┌────────

Lemma fear_step_loop_spec local_t m k :
  (k + S m = 24)%nat → (k = 0%nat ∨ (local_t <= fear_step_start (Z.of_nat k)) = false) →
  ∃ step, (k ≤ step < 24)%nat ∧
  fear_step_loop local_t (fear_step_start (Z.of_nat k)) (Z.of_nat <$> seq k (S m)) =
    Some (Z.of_nat step, fear_step_start (Z.of_nat step), fear_step_duration (Z.of_nat step)) ∧
  (step = 23%nat ∨ (local_t <= fear_step_start (Z.of_nat (S step))) = true) ∧
  (step = 0%nat ∨ (local_t <= fear_step_start (Z.of_nat step)) = false).
Proof.
  revert k. induction m as [|m IH]; intros k Hk Hb; cbn [seq fmap list_fmap fear_step_loop]; rewrite <- fear_step_start_S.
  - replace k with 23%nat in * by lia. exists 23%nat. rewrite orb_true_r. split_and!; auto; lia.
  - destruct (local_t <= fear_step_start (Z.of_nat (S k))) eqn:E; cbn [orb].
    + exists k. split_and!; auto; lia.
    + destruct (Z.of_nat k =? FEAR_HOLD_PATTERN - 1)%Z eqn:Ek; zb; [unfold FEAR_HOLD_PATTERN in Ek; lia|].
      destruct (IH (S k)) as (step & ? & ? & ? & ?); [lia|by right|]. exists step. split_and!; auto; lia.
Qed.

(** The steps cut the cycle: the step at a time is the one that has started and
    has not ended, the last one for every time after it; the loop always finds
    one. *)
Theorem fear_steps_partition (local_t : f32) : ∃ step, (step < 24)%nat ∧
  fear_step_at local_t = (Z.of_nat step, fear_step_start (Z.of_nat step), fear_step_duration (Z.of_nat step)) ∧
  (step = 23%nat ∨ (local_t <= fear_step_start (Z.of_nat (S step))) = true) ∧
  (step = 0%nat ∨ (local_t <= fear_step_start (Z.of_nat step)) = false).
Proof.
  destruct (fear_step_loop_spec local_t 23 0) as (step & ? & E & ? & ?); [lia|by left|].
  exists step. split_and!; [lia| |done|done]. unfold fear_step_at.
  change fear_steps with (Z.of_nat <$> seq 0 24). change (int 0) with (fear_step_start (Z.of_nat 0)). by rewrite E.
Qed.

(** The kick moves the eye for exactly its duration. *)
Theorem kick_ends (elapsed : Z) : (0 <= elapsed)%Z →
  prohibited_kick_x elapsed = int 0 ↔ (PROHIBIT_KICK_DURATION <= elapsed)%Z.
Proof.
  intros He. unfold prohibited_kick_x. destruct (PROHIBIT_KICK_DURATION <=? elapsed)%Z eqn:E; zb; [by split|].
  assert (elapsed / 10 ^ 6 <= 159)%Z.
  { apply Z.lt_succ_r, Z.div_lt_upper_bound; [done|]. unfold PROHIBIT_KICK_DURATION, from_millis in E. lia. }
  assert (∀ z, int z ≠ int 0 → int z = int 0 ↔ (PROHIBIT_KICK_DURATION <= elapsed)%Z) as Hne.
  { intros z Hz. split; [done|]. intros Hp. exfalso. lia. }
  cbv zeta. repeat (case_match; [apply Hne; vm_compute; discriminate|]). zb. lia.
Qed.

(** ** A ray never misses *)

Lemma f32_min_finite a b : f_is_finite a = true → (int 0 <= b) = true → f_is_finite (f32_min a b) = true.
Proof.
  intros Ha Hb. unfold f32_min. destruct (f_is_nan a) eqn:Ea; [by destruct a|].
  destruct (f_is_nan b) eqn:Eb; [done|]. destruct (b < a) eqn:E; [|done].
  destruct b as [|[]| |]; try done. by destruct a as [|[]| |].
Qed.

Lemma nearest_finite hits : Forall (fun h => ∀ t, h = Some t → (int 0 <= t) = true) hits →
  f_is_finite (nearest_hit hits) = true.
Proof.
  unfold nearest_hit. generalize (eq_refl : f_is_finite f32_MAX = true). generalize f32_MAX.
  intros m Hm Hh. revert m Hm. induction Hh as [|h hits Hh _ IH]; intros m Hm; cbn [foldl]; [done|].
  apply IH. destruct h as [t|]; [|done]. apply f32_min_finite; [done|by apply Hh].
Qed.

Lemma segment_hit_ahead origin dx dy a b t : ray_segment_intersection origin dx dy a b = Some t → (int 0 <= t) = true.
Proof.
  unfold ray_segment_intersection. destruct (_ < _); [done|]. cbv zeta. destruct (int 0 <= _) eqn:E; [|done].
  cbn [andb]. destruct (_ && _); [|done]. by intros [= <-].
Qed.

(** A ray that meets no side of the enclosure is said to meet it at the largest
    number, so the distance the drawing falls back to is never used. *)
Theorem rays_never_miss (origin : Point) (dir_x dir_y morph : f32) :
  is_Some (ray_enclosure_intersection origin dir_x dir_y morph) ∧
  (ray_border dir_x dir_y morph = 126 // 10 →
   ray_enclosure_intersection CENTER dir_x dir_y morph = Some (126 // 10)).
Proof.
  assert (∀ o, is_Some (ray_enclosure_intersection o dir_x dir_y morph)) as Hs.
  { intros o. unfold ray_enclosure_intersection. destruct (enclosure_vertices morph) as [[[a b] c] d].
    rewrite nearest_finite; [by eexists|]. repeat constructor; intros t Ht; by eapply segment_hit_ahead. }
  split; [apply Hs|]. unfold ray_border. destruct (Hs CENTER) as [t ->]. by intros <-.
Qed.

Example missed_ray : ray_enclosure_intersection (MkPoint (int 100) (int 100)) (int 1) (int 0) (int 0) = Some f32_MAX.
Proof. vm_compute. reflexivity. Qed.

(** An eye that is held shut fades away after a second and a half. *)
Example faded_eye :
  draw_eye (fun x => x) (fun x => x) (fun _ _ _ => int 1) (fun a => a) (fun a _ => a)
    (visual (fun x => x) (MkAnimation true 0 (Some 0%Z) (int 0) (from_millis 1480))) = [].
Proof. vm_compute. reflexivity. Qed.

└────────

- What to work on
Nothing should be left out. Reproduce all the entries precisely.

- Result for this exercise
Lemma fear_step_loop_spec local_t m k :
  (k + S m = 24)%nat → (k = 0%nat ∨ (local_t <= fear_step_start (Z.of_nat k)) = false) →
  ∃ step, (k ≤ step < 24)%nat ∧
  fear_step_loop local_t (fear_step_start (Z.of_nat k)) (Z.of_nat <$> seq k (S m)) =
    Some (Z.of_nat step, fear_step_start (Z.of_nat step), fear_step_duration (Z.of_nat step)) ∧
  (step = 23%nat ∨ (local_t <= fear_step_start (Z.of_nat (S step))) = true) ∧
  (step = 0%nat ∨ (local_t <= fear_step_start (Z.of_nat step)) = false).
Proof.
  revert k. induction m as [|m IH]; intros k Hk Hb; cbn [seq fmap list_fmap fear_step_loop]; rewrite <- fear_step_start_S.
  - replace k with 23%nat in * by lia. exists 23%nat. rewrite orb_true_r. split_and!; auto; lia.
  - destruct (local_t <= fear_step_start (Z.of_nat (S k))) eqn:E; cbn [orb].
    + exists k. split_and!; auto; lia.
    + destruct (Z.of_nat k =? FEAR_HOLD_PATTERN - 1)%Z eqn:Ek; zb; [unfold FEAR_HOLD_PATTERN in Ek; lia|].
      destruct (IH (S k)) as (step & ? & ? & ? & ?); [lia|by right|]. exists step. split_and!; auto; lia.
Qed.

(** The steps cut the cycle: the step at a time is the one that has started and
    has not ended, the last one for every time after it; the loop always finds
    one. *)
Theorem fear_steps_partition (local_t : f32) : ∃ step, (step < 24)%nat ∧
  fear_step_at local_t = (Z.of_nat step, fear_step_start (Z.of_nat step), fear_step_duration (Z.of_nat step)) ∧
  (step = 23%nat ∨ (local_t <= fear_step_start (Z.of_nat (S step))) = true) ∧
  (step = 0%nat ∨ (local_t <= fear_step_start (Z.of_nat step)) = false).
Proof.
  destruct (fear_step_loop_spec local_t 23 0) as (step & ? & E & ? & ?); [lia|by left|].
  exists step. split_and!; [lia| |done|done]. unfold fear_step_at.
  change fear_steps with (Z.of_nat <$> seq 0 24). change (int 0) with (fear_step_start (Z.of_nat 0)). by rewrite E.
Qed.

(** The kick moves the eye for exactly its duration. *)
Theorem kick_ends (elapsed : Z) : (0 <= elapsed)%Z →
  prohibited_kick_x elapsed = int 0 ↔ (PROHIBIT_KICK_DURATION <= elapsed)%Z.
Proof.
  intros He. unfold prohibited_kick_x. destruct (PROHIBIT_KICK_DURATION <=? elapsed)%Z eqn:E; zb; [by split|].
  assert (elapsed / 10 ^ 6 <= 159)%Z.
  { apply Z.lt_succ_r, Z.div_lt_upper_bound; [done|]. unfold PROHIBIT_KICK_DURATION, from_millis in E. lia. }
  assert (∀ z, int z ≠ int 0 → int z = int 0 ↔ (PROHIBIT_KICK_DURATION <= elapsed)%Z) as Hne.
  { intros z Hz. split; [done|]. intros Hp. exfalso. lia. }
  cbv zeta. repeat (case_match; [apply Hne; vm_compute; discriminate|]). zb. lia.
Qed.

(** ** A ray never misses *)

Lemma f32_min_finite a b : f_is_finite a = true → (int 0 <= b) = true → f_is_finite (f32_min a b) = true.
Proof.
  intros Ha Hb. unfold f32_min. destruct (f_is_nan a) eqn:Ea; [by destruct a|].
  destruct (f_is_nan b) eqn:Eb; [done|]. destruct (b < a) eqn:E; [|done].
  destruct b as [|[]| |]; try done. by destruct a as [|[]| |].
Qed.

Lemma nearest_finite hits : Forall (fun h => ∀ t, h = Some t → (int 0 <= t) = true) hits →
  f_is_finite (nearest_hit hits) = true.
Proof.
  unfold nearest_hit. generalize (eq_refl : f_is_finite f32_MAX = true). generalize f32_MAX.
  intros m Hm Hh. revert m Hm. induction Hh as [|h hits Hh _ IH]; intros m Hm; cbn [foldl]; [done|].
  apply IH. destruct h as [t|]; [|done]. apply f32_min_finite; [done|by apply Hh].
Qed.

Lemma segment_hit_ahead origin dx dy a b t : ray_segment_intersection origin dx dy a b = Some t → (int 0 <= t) = true.
Proof.
  unfold ray_segment_intersection. destruct (_ < _); [done|]. cbv zeta. destruct (int 0 <= _) eqn:E; [|done].
  cbn [andb]. destruct (_ && _); [|done]. by intros [= <-].
Qed.

(** A ray that meets no side of the enclosure is said to meet it at the largest
    number, so the distance the drawing falls back to is never used. *)
Theorem rays_never_miss (origin : Point) (dir_x dir_y morph : f32) :
  is_Some (ray_enclosure_intersection origin dir_x dir_y morph) ∧
  (ray_border dir_x dir_y morph = 126 // 10 →
   ray_enclosure_intersection CENTER dir_x dir_y morph = Some (126 // 10)).
Proof.
  assert (∀ o, is_Some (ray_enclosure_intersection o dir_x dir_y morph)) as Hs.
  { intros o. unfold ray_enclosure_intersection. destruct (enclosure_vertices morph) as [[[a b] c] d].
    rewrite nearest_finite; [by eexists|]. repeat constructor; intros t Ht; by eapply segment_hit_ahead. }
  split; [apply Hs|]. unfold ray_border. destruct (Hs CENTER) as [t ->]. by intros <-.
Qed.

Example missed_ray : ray_enclosure_intersection (MkPoint (int 100) (int 100)) (int 1) (int 0) (int 0) = Some f32_MAX.
Proof. vm_compute. reflexivity. Qed.

(** An eye that is held shut fades away after a second and a half. *)
Example faded_eye :
  draw_eye (fun x => x) (fun x => x) (fun _ _ _ => int 1) (fun a => a) (fun a _ => a)
    (visual (fun x => x) (MkAnimation true 0 (Some 0%Z) (int 0) (from_millis 1480))) = [].
Proof. vm_compute. reflexivity. Qed.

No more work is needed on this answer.